Your instructions: Copy each line below containing "unfold".

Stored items
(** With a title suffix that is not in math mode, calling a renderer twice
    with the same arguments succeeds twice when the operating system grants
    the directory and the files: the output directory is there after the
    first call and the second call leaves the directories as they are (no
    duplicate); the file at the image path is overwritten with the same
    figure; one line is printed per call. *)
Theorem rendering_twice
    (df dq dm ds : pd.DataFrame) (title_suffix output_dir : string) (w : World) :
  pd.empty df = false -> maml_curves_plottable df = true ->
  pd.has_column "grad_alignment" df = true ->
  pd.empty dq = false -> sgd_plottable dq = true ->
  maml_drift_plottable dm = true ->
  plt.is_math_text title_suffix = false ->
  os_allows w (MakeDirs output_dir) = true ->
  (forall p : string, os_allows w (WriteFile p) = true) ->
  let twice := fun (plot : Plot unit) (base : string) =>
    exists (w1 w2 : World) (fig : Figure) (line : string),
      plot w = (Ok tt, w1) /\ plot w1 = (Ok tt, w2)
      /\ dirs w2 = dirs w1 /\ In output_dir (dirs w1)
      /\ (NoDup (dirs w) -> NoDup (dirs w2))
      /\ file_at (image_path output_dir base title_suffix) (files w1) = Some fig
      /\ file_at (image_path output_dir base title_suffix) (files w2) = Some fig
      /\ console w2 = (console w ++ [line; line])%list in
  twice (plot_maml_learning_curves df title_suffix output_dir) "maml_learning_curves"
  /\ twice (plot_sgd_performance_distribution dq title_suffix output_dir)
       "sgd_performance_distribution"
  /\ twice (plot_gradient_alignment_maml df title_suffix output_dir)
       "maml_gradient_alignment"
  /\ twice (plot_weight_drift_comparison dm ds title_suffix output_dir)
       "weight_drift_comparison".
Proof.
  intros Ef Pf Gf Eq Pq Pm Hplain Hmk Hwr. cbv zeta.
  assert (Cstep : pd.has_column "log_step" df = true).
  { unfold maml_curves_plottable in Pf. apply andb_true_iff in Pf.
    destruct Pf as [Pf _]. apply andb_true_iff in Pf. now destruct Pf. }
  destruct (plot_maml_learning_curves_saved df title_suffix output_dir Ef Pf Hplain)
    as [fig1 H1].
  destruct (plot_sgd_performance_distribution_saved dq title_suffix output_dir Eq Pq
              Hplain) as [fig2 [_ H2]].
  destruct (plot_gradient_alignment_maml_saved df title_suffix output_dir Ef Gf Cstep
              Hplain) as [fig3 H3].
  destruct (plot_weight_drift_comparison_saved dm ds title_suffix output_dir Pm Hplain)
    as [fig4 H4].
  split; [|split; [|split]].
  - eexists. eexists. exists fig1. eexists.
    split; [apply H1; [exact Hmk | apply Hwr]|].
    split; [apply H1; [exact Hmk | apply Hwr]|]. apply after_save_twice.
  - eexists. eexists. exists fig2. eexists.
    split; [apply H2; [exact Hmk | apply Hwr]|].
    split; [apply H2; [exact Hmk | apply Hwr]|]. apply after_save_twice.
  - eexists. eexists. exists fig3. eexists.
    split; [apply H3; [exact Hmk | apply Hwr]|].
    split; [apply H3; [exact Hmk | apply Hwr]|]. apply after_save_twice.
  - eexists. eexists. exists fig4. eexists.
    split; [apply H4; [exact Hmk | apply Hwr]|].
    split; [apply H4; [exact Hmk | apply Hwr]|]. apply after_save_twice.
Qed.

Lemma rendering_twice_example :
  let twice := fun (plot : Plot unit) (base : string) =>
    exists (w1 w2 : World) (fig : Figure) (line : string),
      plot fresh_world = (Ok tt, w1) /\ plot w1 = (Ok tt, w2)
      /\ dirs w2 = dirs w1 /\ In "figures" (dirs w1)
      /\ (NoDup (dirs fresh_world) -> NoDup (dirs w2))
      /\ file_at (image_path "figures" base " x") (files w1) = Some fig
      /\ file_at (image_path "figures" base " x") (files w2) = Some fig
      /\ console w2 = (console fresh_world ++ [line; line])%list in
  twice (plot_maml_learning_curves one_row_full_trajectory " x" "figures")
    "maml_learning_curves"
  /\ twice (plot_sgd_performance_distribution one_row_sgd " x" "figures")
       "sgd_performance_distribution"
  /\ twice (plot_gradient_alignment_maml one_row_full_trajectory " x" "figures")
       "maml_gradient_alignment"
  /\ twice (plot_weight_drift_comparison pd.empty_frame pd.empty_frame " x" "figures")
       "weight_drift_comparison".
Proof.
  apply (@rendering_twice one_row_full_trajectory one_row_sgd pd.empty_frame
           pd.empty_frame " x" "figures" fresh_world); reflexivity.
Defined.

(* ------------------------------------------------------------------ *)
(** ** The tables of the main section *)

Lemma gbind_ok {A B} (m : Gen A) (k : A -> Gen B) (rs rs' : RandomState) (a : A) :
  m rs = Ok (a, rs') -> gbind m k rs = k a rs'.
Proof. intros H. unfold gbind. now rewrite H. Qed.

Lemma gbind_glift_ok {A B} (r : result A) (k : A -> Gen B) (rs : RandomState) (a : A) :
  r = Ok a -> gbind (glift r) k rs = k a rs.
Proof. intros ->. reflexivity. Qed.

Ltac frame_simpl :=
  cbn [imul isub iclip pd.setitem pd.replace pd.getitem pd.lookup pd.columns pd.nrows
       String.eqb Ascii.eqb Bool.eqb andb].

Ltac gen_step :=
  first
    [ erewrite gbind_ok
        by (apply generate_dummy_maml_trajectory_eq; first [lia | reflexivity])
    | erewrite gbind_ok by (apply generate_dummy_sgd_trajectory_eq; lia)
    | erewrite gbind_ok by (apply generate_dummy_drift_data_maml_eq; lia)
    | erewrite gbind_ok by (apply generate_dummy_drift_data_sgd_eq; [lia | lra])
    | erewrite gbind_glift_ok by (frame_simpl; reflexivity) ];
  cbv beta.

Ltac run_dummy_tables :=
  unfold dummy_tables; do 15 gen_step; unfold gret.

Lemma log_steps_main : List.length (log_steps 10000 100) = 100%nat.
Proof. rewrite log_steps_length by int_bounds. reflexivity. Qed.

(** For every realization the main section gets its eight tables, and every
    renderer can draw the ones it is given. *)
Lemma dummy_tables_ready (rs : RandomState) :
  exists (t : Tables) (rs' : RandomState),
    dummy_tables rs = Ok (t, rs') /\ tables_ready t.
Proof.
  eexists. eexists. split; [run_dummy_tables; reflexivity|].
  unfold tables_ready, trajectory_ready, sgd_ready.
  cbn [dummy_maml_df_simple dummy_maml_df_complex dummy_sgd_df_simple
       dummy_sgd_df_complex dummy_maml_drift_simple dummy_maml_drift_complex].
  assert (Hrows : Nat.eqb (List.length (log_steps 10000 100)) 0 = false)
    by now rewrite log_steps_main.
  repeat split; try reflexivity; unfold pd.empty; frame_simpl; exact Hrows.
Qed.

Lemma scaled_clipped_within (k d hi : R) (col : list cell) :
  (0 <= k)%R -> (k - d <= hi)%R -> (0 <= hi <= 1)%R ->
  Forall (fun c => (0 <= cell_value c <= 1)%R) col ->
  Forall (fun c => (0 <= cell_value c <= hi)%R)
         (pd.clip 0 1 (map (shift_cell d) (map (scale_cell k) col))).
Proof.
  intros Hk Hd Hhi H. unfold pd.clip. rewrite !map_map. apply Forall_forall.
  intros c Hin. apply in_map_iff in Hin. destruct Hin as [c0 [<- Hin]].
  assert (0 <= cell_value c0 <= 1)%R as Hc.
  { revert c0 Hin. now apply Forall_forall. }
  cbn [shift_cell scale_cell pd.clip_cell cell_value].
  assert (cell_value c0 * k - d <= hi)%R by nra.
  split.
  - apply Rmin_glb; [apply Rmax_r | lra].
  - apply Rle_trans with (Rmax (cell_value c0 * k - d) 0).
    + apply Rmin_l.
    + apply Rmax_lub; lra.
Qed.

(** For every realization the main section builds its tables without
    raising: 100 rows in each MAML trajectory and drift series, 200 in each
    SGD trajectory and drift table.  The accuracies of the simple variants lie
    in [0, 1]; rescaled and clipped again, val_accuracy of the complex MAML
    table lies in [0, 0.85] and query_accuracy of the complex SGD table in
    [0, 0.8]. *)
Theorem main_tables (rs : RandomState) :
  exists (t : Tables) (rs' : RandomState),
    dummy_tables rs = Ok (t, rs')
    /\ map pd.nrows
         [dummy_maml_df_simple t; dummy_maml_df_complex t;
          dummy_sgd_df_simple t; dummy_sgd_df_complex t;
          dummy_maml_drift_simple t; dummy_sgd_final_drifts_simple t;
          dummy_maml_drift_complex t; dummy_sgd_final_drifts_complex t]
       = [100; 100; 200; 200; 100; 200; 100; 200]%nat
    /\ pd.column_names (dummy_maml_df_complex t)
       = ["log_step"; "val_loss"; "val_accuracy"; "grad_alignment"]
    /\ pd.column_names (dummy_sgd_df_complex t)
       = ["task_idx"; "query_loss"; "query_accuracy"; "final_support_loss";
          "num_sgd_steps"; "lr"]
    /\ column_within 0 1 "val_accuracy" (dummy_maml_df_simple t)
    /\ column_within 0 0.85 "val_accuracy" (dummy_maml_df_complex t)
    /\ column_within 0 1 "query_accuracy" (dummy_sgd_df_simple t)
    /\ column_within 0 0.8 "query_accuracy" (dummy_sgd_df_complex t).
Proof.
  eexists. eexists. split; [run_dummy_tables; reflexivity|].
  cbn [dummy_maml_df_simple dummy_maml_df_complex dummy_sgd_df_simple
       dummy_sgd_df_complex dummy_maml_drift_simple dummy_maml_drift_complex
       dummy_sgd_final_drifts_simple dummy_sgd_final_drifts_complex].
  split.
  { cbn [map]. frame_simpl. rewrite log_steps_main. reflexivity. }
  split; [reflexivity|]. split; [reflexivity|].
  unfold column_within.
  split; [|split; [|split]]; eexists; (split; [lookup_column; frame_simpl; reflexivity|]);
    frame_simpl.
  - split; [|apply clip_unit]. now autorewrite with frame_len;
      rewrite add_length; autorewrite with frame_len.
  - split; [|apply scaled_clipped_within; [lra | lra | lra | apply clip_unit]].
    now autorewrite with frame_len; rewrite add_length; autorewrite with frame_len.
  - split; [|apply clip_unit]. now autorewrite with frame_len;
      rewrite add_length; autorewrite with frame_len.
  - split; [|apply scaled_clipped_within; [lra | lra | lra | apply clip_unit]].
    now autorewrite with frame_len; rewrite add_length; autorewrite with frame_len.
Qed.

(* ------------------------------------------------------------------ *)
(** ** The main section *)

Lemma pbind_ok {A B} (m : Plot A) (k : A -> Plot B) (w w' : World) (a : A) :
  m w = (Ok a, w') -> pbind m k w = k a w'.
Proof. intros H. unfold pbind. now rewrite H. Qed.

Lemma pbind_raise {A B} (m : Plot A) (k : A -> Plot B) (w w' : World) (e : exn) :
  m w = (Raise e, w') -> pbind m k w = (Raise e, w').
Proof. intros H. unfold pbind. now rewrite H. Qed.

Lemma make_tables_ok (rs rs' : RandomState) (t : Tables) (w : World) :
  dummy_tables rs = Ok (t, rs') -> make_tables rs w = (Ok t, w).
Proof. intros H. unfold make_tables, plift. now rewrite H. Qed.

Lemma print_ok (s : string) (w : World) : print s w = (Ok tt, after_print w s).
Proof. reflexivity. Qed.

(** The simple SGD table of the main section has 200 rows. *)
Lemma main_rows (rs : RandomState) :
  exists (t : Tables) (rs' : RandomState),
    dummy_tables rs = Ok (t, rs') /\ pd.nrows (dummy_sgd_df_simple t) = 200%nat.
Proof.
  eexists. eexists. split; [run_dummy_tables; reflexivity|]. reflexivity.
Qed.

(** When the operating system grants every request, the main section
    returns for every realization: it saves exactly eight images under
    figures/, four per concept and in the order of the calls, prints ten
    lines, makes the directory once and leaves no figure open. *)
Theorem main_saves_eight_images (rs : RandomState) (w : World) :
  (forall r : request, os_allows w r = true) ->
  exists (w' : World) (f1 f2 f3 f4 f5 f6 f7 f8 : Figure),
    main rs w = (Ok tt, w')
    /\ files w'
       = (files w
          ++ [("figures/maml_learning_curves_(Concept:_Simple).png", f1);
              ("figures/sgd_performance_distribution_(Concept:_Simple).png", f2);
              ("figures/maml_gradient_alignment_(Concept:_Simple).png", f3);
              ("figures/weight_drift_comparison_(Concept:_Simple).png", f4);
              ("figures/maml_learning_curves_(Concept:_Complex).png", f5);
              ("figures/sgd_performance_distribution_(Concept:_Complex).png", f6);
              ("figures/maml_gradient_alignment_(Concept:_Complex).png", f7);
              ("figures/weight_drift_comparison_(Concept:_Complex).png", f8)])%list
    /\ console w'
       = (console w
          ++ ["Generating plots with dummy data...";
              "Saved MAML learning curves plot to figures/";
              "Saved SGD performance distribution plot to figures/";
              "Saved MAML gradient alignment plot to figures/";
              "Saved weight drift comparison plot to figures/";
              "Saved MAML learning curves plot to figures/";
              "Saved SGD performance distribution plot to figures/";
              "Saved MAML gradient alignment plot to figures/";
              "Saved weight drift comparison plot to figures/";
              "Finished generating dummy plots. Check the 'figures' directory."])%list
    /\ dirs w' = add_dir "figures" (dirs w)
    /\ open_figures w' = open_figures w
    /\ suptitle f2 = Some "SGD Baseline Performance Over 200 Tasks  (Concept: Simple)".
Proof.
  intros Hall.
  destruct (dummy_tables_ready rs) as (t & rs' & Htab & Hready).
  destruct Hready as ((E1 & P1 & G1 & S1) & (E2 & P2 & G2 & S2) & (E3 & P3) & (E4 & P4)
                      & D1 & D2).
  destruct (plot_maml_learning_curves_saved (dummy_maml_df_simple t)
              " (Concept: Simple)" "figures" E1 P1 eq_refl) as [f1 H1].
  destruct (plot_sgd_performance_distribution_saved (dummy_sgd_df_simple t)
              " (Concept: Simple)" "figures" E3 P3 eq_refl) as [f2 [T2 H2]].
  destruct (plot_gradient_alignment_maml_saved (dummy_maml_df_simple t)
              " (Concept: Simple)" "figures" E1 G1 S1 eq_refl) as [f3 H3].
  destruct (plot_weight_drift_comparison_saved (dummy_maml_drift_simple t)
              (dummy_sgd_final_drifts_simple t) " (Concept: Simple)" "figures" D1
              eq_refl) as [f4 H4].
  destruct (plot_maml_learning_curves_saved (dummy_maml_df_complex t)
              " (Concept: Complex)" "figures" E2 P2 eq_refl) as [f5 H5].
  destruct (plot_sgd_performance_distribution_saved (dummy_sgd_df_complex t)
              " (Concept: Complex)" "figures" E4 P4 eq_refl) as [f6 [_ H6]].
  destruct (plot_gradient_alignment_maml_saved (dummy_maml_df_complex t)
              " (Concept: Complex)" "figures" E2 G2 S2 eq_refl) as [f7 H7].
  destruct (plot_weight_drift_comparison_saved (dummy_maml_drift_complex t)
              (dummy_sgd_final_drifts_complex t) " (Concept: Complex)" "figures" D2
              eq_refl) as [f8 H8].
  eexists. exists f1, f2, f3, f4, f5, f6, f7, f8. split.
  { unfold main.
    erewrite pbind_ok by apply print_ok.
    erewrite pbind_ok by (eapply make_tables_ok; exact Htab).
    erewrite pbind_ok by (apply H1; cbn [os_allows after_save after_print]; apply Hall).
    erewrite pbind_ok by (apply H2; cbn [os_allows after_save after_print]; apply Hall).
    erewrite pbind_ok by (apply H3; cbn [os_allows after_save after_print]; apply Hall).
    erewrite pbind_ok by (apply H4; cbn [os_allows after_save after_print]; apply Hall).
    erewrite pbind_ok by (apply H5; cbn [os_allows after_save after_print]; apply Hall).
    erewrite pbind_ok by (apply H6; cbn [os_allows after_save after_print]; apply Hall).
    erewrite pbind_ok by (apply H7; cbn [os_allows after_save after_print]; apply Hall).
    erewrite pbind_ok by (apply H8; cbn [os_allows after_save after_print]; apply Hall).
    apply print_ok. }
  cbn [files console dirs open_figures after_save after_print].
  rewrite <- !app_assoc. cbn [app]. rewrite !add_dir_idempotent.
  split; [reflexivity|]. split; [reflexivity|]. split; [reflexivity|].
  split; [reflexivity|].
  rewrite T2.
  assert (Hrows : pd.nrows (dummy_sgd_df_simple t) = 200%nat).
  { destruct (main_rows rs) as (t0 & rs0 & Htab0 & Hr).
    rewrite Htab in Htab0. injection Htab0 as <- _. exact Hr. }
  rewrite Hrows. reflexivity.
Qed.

Answer:
  { unfold maml_curves_plottable in Pf. apply andb_true_iff in Pf.
Proof. intros H. unfold gbind. now rewrite H. Qed.
  unfold dummy_tables; do 15 gen_step; unfold gret.
  unfold tables_ready, trajectory_ready, sgd_ready.
  repeat split; try reflexivity; unfold pd.empty; frame_simpl; exact Hrows.
  intros Hk Hd Hhi H. unfold pd.clip. rewrite !map_map. apply Forall_forall.
  unfold column_within.
Proof. intros H. unfold pbind. now rewrite H. Qed.
Proof. intros H. unfold pbind. now rewrite H. Qed.
Proof. intros H. unfold make_tables, plift. now rewrite H. Qed.
  { unfold main.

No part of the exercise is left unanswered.